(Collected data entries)

○ ○ ○

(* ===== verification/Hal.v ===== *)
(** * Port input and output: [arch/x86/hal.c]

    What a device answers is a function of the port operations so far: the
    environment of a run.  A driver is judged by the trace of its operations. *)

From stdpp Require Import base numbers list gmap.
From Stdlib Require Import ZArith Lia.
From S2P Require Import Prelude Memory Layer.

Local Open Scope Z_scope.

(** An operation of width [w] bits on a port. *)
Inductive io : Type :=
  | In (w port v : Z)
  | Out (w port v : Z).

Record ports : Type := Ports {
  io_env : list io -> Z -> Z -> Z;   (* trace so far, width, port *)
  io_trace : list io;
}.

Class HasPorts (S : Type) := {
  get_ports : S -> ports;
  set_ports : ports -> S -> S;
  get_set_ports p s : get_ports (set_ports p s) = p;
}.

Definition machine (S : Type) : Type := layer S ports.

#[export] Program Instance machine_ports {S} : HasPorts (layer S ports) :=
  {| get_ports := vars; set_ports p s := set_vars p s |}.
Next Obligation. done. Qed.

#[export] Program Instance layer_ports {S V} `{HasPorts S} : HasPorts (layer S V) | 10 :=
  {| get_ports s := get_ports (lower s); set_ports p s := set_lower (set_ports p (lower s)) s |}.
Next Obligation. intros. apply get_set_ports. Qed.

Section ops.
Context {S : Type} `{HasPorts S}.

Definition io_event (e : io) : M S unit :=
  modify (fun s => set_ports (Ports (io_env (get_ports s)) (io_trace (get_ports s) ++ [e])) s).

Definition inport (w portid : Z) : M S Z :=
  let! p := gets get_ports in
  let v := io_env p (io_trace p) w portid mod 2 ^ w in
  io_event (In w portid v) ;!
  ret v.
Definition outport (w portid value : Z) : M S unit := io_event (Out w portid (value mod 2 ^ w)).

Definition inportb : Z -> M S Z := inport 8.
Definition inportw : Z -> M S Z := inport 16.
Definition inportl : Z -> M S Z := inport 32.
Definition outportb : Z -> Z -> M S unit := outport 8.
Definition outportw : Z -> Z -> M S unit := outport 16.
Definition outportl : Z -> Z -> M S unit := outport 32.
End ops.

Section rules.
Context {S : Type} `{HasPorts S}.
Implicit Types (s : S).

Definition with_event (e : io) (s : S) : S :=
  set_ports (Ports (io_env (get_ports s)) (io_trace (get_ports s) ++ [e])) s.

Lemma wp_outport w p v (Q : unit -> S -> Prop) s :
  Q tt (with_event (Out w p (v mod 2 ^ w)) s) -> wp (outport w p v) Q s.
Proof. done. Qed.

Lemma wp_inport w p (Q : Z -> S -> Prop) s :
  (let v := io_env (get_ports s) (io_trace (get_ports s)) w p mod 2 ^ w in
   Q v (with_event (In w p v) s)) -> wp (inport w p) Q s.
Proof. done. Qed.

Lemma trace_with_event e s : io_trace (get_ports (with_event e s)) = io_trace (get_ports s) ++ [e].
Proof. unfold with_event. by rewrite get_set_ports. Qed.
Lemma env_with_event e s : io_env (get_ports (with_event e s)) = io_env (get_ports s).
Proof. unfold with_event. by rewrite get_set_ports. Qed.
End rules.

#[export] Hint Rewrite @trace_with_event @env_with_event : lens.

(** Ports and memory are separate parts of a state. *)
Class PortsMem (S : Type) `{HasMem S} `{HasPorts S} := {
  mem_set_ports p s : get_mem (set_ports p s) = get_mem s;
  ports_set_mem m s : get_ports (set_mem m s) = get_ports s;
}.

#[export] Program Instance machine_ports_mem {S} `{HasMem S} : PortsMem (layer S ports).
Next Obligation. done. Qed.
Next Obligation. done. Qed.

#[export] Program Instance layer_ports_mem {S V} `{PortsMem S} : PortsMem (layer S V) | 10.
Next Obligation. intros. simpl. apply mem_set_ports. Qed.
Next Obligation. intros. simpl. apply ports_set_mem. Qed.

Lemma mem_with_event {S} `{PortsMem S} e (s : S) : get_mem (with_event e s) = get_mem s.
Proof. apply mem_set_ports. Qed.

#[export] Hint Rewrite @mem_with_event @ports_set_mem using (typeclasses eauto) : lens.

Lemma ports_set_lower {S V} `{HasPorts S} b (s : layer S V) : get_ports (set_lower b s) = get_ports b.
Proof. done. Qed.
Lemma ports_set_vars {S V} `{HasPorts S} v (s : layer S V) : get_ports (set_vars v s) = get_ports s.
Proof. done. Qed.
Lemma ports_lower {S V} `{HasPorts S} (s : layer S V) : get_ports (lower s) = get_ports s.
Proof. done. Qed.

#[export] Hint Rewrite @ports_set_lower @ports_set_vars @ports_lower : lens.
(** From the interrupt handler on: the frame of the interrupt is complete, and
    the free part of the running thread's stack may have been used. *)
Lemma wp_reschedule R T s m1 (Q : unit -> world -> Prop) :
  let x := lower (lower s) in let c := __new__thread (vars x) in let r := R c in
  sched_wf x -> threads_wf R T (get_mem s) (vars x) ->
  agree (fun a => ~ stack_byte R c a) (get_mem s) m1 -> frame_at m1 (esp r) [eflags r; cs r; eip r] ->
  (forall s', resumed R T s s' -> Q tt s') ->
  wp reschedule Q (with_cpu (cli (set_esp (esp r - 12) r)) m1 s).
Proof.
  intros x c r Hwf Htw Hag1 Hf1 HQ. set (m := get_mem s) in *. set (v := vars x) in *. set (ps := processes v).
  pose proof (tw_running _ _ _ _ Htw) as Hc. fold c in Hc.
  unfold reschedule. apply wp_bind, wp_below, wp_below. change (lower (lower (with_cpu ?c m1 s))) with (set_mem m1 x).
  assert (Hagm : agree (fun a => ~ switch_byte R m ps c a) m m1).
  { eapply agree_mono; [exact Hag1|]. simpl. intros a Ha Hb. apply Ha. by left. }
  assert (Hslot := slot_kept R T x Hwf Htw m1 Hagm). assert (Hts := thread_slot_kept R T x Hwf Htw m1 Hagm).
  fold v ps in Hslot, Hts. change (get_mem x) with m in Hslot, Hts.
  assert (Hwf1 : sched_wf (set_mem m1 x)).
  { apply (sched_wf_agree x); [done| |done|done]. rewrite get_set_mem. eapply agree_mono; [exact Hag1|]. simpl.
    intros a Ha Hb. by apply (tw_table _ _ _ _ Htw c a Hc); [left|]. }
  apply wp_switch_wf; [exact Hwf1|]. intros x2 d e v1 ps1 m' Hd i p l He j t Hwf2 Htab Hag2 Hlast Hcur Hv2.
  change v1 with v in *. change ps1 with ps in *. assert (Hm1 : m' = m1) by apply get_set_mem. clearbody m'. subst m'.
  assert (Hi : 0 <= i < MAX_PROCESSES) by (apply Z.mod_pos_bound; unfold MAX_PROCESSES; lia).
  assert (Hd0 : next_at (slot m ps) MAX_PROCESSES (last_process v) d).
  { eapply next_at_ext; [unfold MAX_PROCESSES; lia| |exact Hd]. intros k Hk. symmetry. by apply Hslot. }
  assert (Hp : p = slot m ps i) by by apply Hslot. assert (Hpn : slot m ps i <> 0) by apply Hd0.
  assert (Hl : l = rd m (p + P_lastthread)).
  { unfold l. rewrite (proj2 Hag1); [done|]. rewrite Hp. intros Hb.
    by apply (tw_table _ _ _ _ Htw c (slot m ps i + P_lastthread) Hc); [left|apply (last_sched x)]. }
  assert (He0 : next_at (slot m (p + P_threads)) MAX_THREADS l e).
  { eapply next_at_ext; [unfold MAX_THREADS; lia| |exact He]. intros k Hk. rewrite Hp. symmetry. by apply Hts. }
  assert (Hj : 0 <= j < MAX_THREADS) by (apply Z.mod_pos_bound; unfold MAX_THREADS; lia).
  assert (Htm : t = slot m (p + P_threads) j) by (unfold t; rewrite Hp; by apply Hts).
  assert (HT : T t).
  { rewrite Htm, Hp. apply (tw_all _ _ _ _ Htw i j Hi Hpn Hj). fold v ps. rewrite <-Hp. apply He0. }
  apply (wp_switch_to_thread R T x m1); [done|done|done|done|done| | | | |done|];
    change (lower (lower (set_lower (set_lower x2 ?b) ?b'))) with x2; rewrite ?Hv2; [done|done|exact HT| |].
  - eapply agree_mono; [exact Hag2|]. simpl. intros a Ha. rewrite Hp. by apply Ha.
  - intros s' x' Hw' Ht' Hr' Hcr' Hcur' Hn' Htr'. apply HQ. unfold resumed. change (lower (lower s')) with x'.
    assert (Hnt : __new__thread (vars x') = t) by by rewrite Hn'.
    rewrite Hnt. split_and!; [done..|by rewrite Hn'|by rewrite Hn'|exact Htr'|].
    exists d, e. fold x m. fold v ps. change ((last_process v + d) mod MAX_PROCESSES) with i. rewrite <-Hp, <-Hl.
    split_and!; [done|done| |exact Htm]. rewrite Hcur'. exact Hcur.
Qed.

○ ○ ○

Task brief: Start at the first line of the entries above. Set down each line exactly through the one with "From stdpp Require", and stop there.

Response box:
(* ===== verification/Hal.v ===== *)
(** * Port input and output: [arch/x86/hal.c]

    What a device answers is a function of the port operations so far: the
    environment of a run.  A driver is judged by the trace of its operations. *)

From stdpp Require Import base numbers list gmap.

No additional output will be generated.